Looks like the government’s finally catching on that not everyone needs a degree for a good life. Maybe if they put as much effort into fixing apprenticeships and job training, we wouldn’t be in this mess.
It mostly kids that should be doing trades doing something useless like humanities instead ending up as uber drivers with 60k debts
Whats the alternative? Many businesses do not want to train and hire young people, there’s not enough apprenticeships and entry level job around.
Uni is still a great way for many in struggling working class family to escape poverty. Especially those living in deprived towns with barely any jobs and other opportunities available.
As a white collar worker, I’d have been significantly better off financially doing an apprenticeship in my field rather than going to university, and my job is unrelated to my degree. However I don’t regret going to university at all
Friendly reminder to everyone, there are about 20 countries with higher rates of university attendance than the UK and in most of them there is a significant graduate wage premium. The problem is not university attendance, it is a weak job market and stagnating economy. The upper classes will continue to send their children to tertiary education while they convince yours to abandon it.
And post brexit if you want to move anywhere most of the time you need a degree to have the easiest chances..
The problem is there aren’t that many low skilled jobs out there these days.
Governments sold off all the industries that provided thousands of jobs.
Now we’re top weighted with people with degrees and end up over qualified.
This as been a problem soon after Blair started promoting University. Within a few years this situation became obvious, at the end of the 90s.
If everything needs a degree, nothing needs a degree
[removed]
My friend said if you want a job, go study economics/ banking and then make bank, when asked about supply and demand they said just shut up and get paid
I hate how higher education is seen as job factory.
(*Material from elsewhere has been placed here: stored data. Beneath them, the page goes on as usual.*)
(** From the two replacements on. *)
Lemma wp_fold_commit k w N T P V hs h n s x :
  sect k w N T P V hs → heads_ok w hs → N !! h = Some n → T !! h = Some s → s ≠ h → h ≠ bw_root w →
  bw_dent w !! h = Some x → ipar x = n_parent n → qname (d_iname x) = n_name n →
  wp (let! rh := on_hash (bl_sw_replace s h) in
      let! rs := on_sib (bl_sw_replace s h) in
      let! st := commit_sw (map RHash rh ++ map RSib rs) in
      match st with
      | STATUS_OK => dent_store h (set_top 0) ;;; st_ret true
      | _ => st_ret false
      end)
    (λ (ok : bool) w', (if ok then sect k w' N (<[h := h]> T) P V hs ∧ bw_dent w' = <[h := set_top 0 x]> (bw_dent w)
                        else txn_may false ∧ sect k w' N T P V hs ∧ bw_dent w' = bw_dent w) ∧
      heads_ok w' hs ∧ bw_root w' = bw_root w ∧ bw_mask w' = bw_mask w ∧ bw_rcu w' = bw_rcu w) w.
Proof.
  intros S0 Hok Hn Hs Hne Hr Hx Hip Hnm. pose proof S0 as [R Hh Hq Hm Hk].
  destruct (r_hash _ _ _ _ R) as (Ch & HCh & HLh). destruct (r_sib _ _ _ _ R) as (Cs & HCs & HLs).
  destruct (r_entry _ _ _ _ R h n s Hn Hs) as (x0 & tx & E).
  assert (x0 = x) as -> by (pose proof (en_host _ _ _ _ _ _ E); congruence).
  destruct (entry_ok _ _ _ _ R h n s x tx Hs Hn E) as [Hxok Htxok].
  assert (s ∈ Ch (node_bucket (bw_mask w) n)) as (l1 & l2 & E1)%list_elem_of_split by (apply HLh; eauto 10).
  assert (s ∈ Cs (n_parent n)) as (k1 & k2 & E2)%list_elem_of_split by (apply HLs; eauto 10).
  destruct (spare_host w N T P bw_hash _ Ch h n s R Hn Hs Hne HLh (r_hmarks _ _ _ _ R)) as [Hsp HhT].
  destruct (spare_host w N T P bw_sib _ Cs h n s R Hn Hs Hne HLs (r_smarks _ _ _ _ R)) as [Hsp' _].
  assert (h ∈ dom (bw_dent w)) as HhD by (apply elem_of_dom; eauto).
  wp_step. apply wp_zoom. wp_use (wp_replace_part _ _ _ _ HCh); [exact E1 | exact Hsp |].
  intros rh ch (Hch & [Hrh Hnh Hch']). wp_step. apply wp_zoom. bsimpl.
  wp_use (wp_replace_part _ _ _ _ HCs); [exact E2 | exact Hsp' |].
  intros rs cs (Hcs & [Hrs Hns Hcs']). wp_step. set (w1 := set_sib cs (set_hash ch w)).
  rewrite <- (app_nil_r (map RSib rs)). apply wp_commit_sw.
  - apply txn_ready_parts; try done; constructor.
  - rewrite app_nil_r, srecs_apply_app, srecs_apply_hash, srecs_apply_sib. bsimpl. wp_step.
    eapply wp_run; [by apply (dent_store_run h (set_top 0) x) |]. wp_step. bsimpl.
    change (bw_hash w1) with ch. change (bw_sib w1) with cs.
    assert (entry (<[h := set_top 0 x]> (bw_dent w)) h n h (set_top 0 x) (set_top 0 x)) as He.
    { destruct E. split; rewrite ?lookup_insert_eq; try done. unfold dtop_val. by rewrite Z.eqb_refl. }
    assert (dent_ok (set_top 0 x)) as Hok' by (destruct Hxok; split; try done).
    assert (rep (set_dent (<[h := set_top 0 x]> (bw_dent w)) (set_sib (lrecs_apply rs cs) (set_hash (lrecs_apply rh ch) w)))
      N (<[h := h]> T) P) as R2.
    { eapply (rep_fold w N T P h n s x); [done | done | done | done | done | done | done | done | exact HLh | exact HLs |
        exact Hch' | | exact Hcs' |]; intros j y; [apply (in_swapped _ _ _ _ HCh); [done | apply Hsp] |
        apply (in_swapped _ _ _ _ HCs); [done | apply Hsp']]. }
    split_and!; [| done | | done | done | done].
    2:{ eapply heads_ok_bits; [| | exact Hok]; bsimpl; [by apply chain_is_bits in Hch' as [] | by apply chain_is_bits in Hcs' as []]. }
    split; [exact R2 | | | | done].
    + by eapply (held_chains w).
    + eapply rcu_rep_ext; [exact Hq | |]; bsimpl.
      * intros d y Hy HP HdN HdT. split_and!; [| done | done |].
        { destruct (decide (h = d)) as [<- |]; [by rewrite lookup_insert_eq | by rewrite lookup_insert_ne; eauto]. }
        intros h'. destruct (decide (h = h')) as [<- |]; [rewrite lookup_insert_eq; congruence | by rewrite lookup_insert_ne].
      * intros d y Hy HP Hsy. split; [done |]. destruct (decide (h = d)) as [<- |].
        { pose proof (en_kind _ _ _ _ _ _ E). congruence. }
        exists y. by rewrite lookup_insert_ne.
    + intros d y. bsimpl. destruct (decide (h = d)) as [<- |].
      * rewrite lookup_insert_eq. intros [= <-]. by apply (Hm h x).
      * rewrite lookup_insert_ne by done. apply Hm.
  - intros Hmay. wp_step. split_and!; [done | | done | | done | done | done].
    2:{ eapply heads_ok_bits; [| | exact Hok]; bsimpl; [by apply chain_is_bits in Hch as [] | by apply chain_is_bits in Hcs as []]. }
    split; [| by eapply held_chains | done | done | done].
    eapply (rep_prepared w N T P {[h]}); [done | | exact HLh | exact HLs | exact Hch | | | exact Hcs |].
    + intros s' ->%elem_of_singleton. split; [done |]. intros y Hy. right. assert (y = x) as -> by congruence. apply E.
    + apply dom_put_mark; [apply R | done].
    + intros y Hy%not_elem_of_singleton. by rewrite lookup_insert_ne.
    + apply dom_put_mark; [apply R | done].
Qed.

Lemma wp_fold_transfer k w N T P V hs h n s x :
  sect k w N T P V hs → heads_ok w hs → N !! h = Some n → T !! h = Some s → s ≠ h → h ≠ bw_root w →
  bw_dent w !! h = Some x →
  wp (fold_transfer h s)
    (λ (ok : bool) w', sect k w' N (if ok then <[h := h]> T else T) P V hs ∧ (ok = false → txn_may false) ∧
      (∃ x', bw_dent w' = <[h := x']> (bw_dent w) ∧ shellb x' = false) ∧
      heads_ok w' hs ∧ bw_root w' = bw_root w ∧ bw_mask w' = bw_mask w ∧ bw_rcu w' = bw_rcu w) w.
Proof.
  intros S Hok Hn Hs Hne Hr Hx. pose proof (se_rep _ _ _ _ _ _ _ S) as R.
  destruct (r_entry _ _ _ _ R h n s Hn Hs) as (x0 & tx & E).
  assert (x0 = x) as -> by (pose proof (en_host _ _ _ _ _ _ E); congruence).
  destruct (entry_ok _ _ _ _ R h n s x tx Hs Hn E) as [Hxok Htxok]. pose proof (en_top _ _ _ _ _ _ E) as Htx.
  unfold fold_transfer. wp_step. unfold dc_transfer_iparent.
  wp_step. eapply wp_lookup; [exact Htx |]. wp_step. eapply wp_lookup; [exact Hx |].
  eapply wp_run; [by apply dent_store_run |]. rewrite (transfer_word x tx Hxok Htxok (en_kind _ _ _ _ _ _ E)).
  wp_step. eapply (wp_lookup _ _ tx); [bsimpl; by rewrite lookup_insert_ne |].
  wp_step. eapply wp_run; [apply dent_store_run, lookup_insert_eq |]. bsimpl. rewrite insert_insert_eq.
  set (x2 := set_iname (d_iname tx) (set_iparent (ipar tx + itag false (negb (posb x))) x)).
  destruct (tag_word (ipar tx) false (negb (posb x)) x2 (dk_ipar _ Htxok) eq_refl) as (F1 & F2 & F3).
  rewrite negb_involutive in F3. rewrite (en_ipar _ _ _ _ _ _ E) in F1.
  assert (dent_ok x2) as Hok2.
  { destruct Hxok. split; rewrite ?F1, ?F2, ?F3; try done.
    - apply Htxok.
    - rewrite <- (en_ipar _ _ _ _ _ _ E). apply Htxok.
    - unfold x2. simpl. by rewrite (en_ipar _ _ _ _ _ _ E).
    - unfold x2. simpl. rewrite <- dk_fwd. symmetry. apply E. }
  set (w1 := set_dent (<[h := x2]> (bw_dent w)) w).
  assert (sect k w1 N T P V hs) as S1 by (by eapply sect_rewrite_host).
  wp_use (wp_fold_commit k w1 N T P V hs h n s x2); [done | done | done | done | done | done | apply lookup_insert_eq | done | |].
  { apply E. }
  intros ok w' (H1 & H2 & H3 & H4 & H5). destruct ok; [destruct H1 as [H1 Ed] | destruct H1 as (Hmay & H1 & Ed)]; split_and!; try done.
  - exists (set_top 0 x2). split; [| done]. rewrite Ed. unfold w1. bsimpl. by rewrite insert_insert_eq.
  - exists x2. done.
Qed.

(** The queue after a fold that freed its shell. *)
Lemma rcu_rep_queue_free D N T n q x :
  rcu_rep D N T ∅ q → n ∉ (cb_dent <$> q) → D !! n = Some x → N !! n = None → (∀ h, T !! h ≠ Some n) →
  rcu_rep D N T ∅ (q ++ [CbFree n]).
Proof.
  intros [Hnd Hf Hg] Hnot Hn HN HT. split.
  - rewrite fmap_app. apply NoDup_app. split_and!; [done | | apply NoDup_singleton].
    intros y Hy ->%list_elem_of_singleton. done.
  - intros y [Hy | [= ->]%list_elem_of_singleton]%elem_of_app; [by apply Hf |].
    split_and!; [by eexists | done | apply not_elem_of_empty | done].
  - intros y [Hy | ?%list_elem_of_singleton]%elem_of_app; [by apply Hg | done].
Qed.

(** Whether the shell still names its host can be read off the tops. *)
Lemma shell_top w N T P n x :
  rep w N T P → bw_dent w !! n = Some x → shellb x = true → T !! d_host x = Some n ∨ ∀ h, T !! h ≠ Some n.
Proof.
  intros R Hx Hs. destruct (decide (T !! d_host x = Some n)) as [? | Hne]; [by left | right]. intros h Hh.
  destruct (rep_live _ _ _ _ R h n Hh) as (m & y & ty & Hm & E).
  assert (n ≠ h) as Hnh.
  { intros ->. pose proof (en_kind _ _ _ _ _ _ E). pose proof (en_host _ _ _ _ _ _ E). congruence. }
  destruct (en_shell _ _ _ _ _ _ E Hnh) as (_ & Eh & _). pose proof (en_top _ _ _ _ _ _ E). congruence.
Qed.

Lemma wp_fold_reclaim k w N T n x :
  sect k w N T ∅ ∅ [] → bw_dent w !! n = Some x → N !! n = None → (∀ h, T !! h ≠ Some n) →
  n ∉ (cb_dent <$> bw_rcu w) →
  wp (on_lru (lru_del_can_free n true) ;;; call_rcu (CbFree n)) (λ _ w', sect k w' N T ∅ ∅ [] ∧
    bw_rcu w' = bw_rcu w ++ [CbFree n] ∧ bw_dent w' = bw_dent w ∧ bw_root w' = bw_root w ∧
    bw_mask w' = bw_mask w) w.
Proof.
  intros S Hx HN HT Hq. wp_step. wp_use wp_lru_let_go; [exact S | by eexists | done |].
  intros r w1 (_ & Ho & S1 & _ & _). destruct (only_lru_same _ _ Ho) as (Em & Er & _ & Ed & _ & _ & Eq & _).
  apply wp_mod. bsimpl. rewrite Eq. split_and!; [| done | done | done | done].
  destruct S1 as [R1 Hh Hq1 Hm Hk]. split; [by destruct R1; constructor | done | | done | done]. bsimpl.
  rewrite Ed, Eq in *. by eapply rcu_rep_queue_free.
Qed.

(** What the callbacks [q] do: a free takes its dentry away; a fold hands the name of its
    shell back to the host and queues the free of the shell, unless its commit is out of
    memory; nothing else is freed, queued or named anew. *)
Record grace (q : list rcu_cb) (w : bworld) (T : gmap Z Z) (w' : bworld) (T' : gmap Z Z) : Prop := {
  gr_dent : ∀ d, is_Some (bw_dent w' !! d) ↔ is_Some (bw_dent w !! d) ∧ CbFree d ∉ q;
  gr_top : ∀ h t, T !! h = Some t → T' !! h = Some t ∨ CbFold t ∈ q ∧ T' !! h = Some h;
  gr_fold : ∀ d, CbFold d ∈ q → CbFree d ∈ bw_rcu w' ∨ txn_may false;
  gr_kept : ∀ cb, cb ∈ bw_rcu w → cb ∈ bw_rcu w';
  gr_new : ∀ cb, cb ∈ bw_rcu w' → cb ∈ bw_rcu w ∨ ∃ d, cb = CbFree d ∧ CbFold d ∈ q;
}.

Lemma grace_nil w T : grace [] w T w T.
Proof.
  split; try by left.
  - intros d. set_solver.
  - by intros d ?%not_elem_of_nil.
  - done.
Qed.

Lemma grace_cons cb q w T w1 T1 w2 T2 : grace [cb] w T w1 T1 → grace q w1 T1 w2 T2 → grace (cb :: q) w T w2 T2.
Proof.
  intros [D1 H1 F1 K1 N1] [D2 H2 F2 K2 N2]. split.
  - intros d. rewrite D2, D1. set_solver.
  - intros h t Ht. destruct (H1 h t Ht) as [Ht1 | [->%list_elem_of_singleton Ht1]].
    + destruct (H2 h t Ht1) as [? | [? ?]]; [by left | right]. split; [by right | done].
    + right. split; [by left |]. by destruct (H2 h h Ht1) as [? | [_ ?]].
  - intros d [<- | Hd]%elem_of_cons; [| by apply F2].
    destruct (F1 d) as [H | ?]; [by apply list_elem_of_singleton | | by right]. left. by apply K2.
  - intros c Hc. by apply K2, K1.
  - intros c [[? | (d & -> & <-%list_elem_of_singleton)]%N1 | (d & -> & Hd)]%N2; [by left | |].
    + right. exists d. split; [done | by left].
    + right. exists d. split; [done | by right].
Qed.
We should see it more about benefits of having a highly educated country and boosting critical thinking. Especially during elections
I also feel once in a career higher education opportunities can help job. Mechanic or builder with more higher mathematics or engineering degrees. Service and hospitality with better social studies or psychology degrees. More people in general understanding legal systems and contracts works etc
University is still absolutely the right path for medicine, law, engineering, science, research, parts of finance, teaching and many other professions. But pretending that every 18-year-old should take on a large student loan for any degree, at any institution, regardless of outcomes, is outdated….. remember people at uni 25 years ago, didnt have to pay tuition
Are we? I don’t think our graduate numbers are out of place compared to other developed nations… maybe I’m wrong but this sounds to me like another neo lib crap piece trying to intentionally entrench inequality.
This narrative is being pushed loads recently.
If you read the article, his evidence that too many young people go to university is that 10% of Neets have degrees, but given that 35-50% go to uni, doesn’t that show the opposite?
also lots of jobs that didn’t previously required a degree now do, (nursing, accounting etc) so obviously more people will go to university, yes it’s crap that it means needing student loans, but doesn’t make it a bad choice to go to uni.
Am I missing something, or is this just another way for politicians to shit on young people again?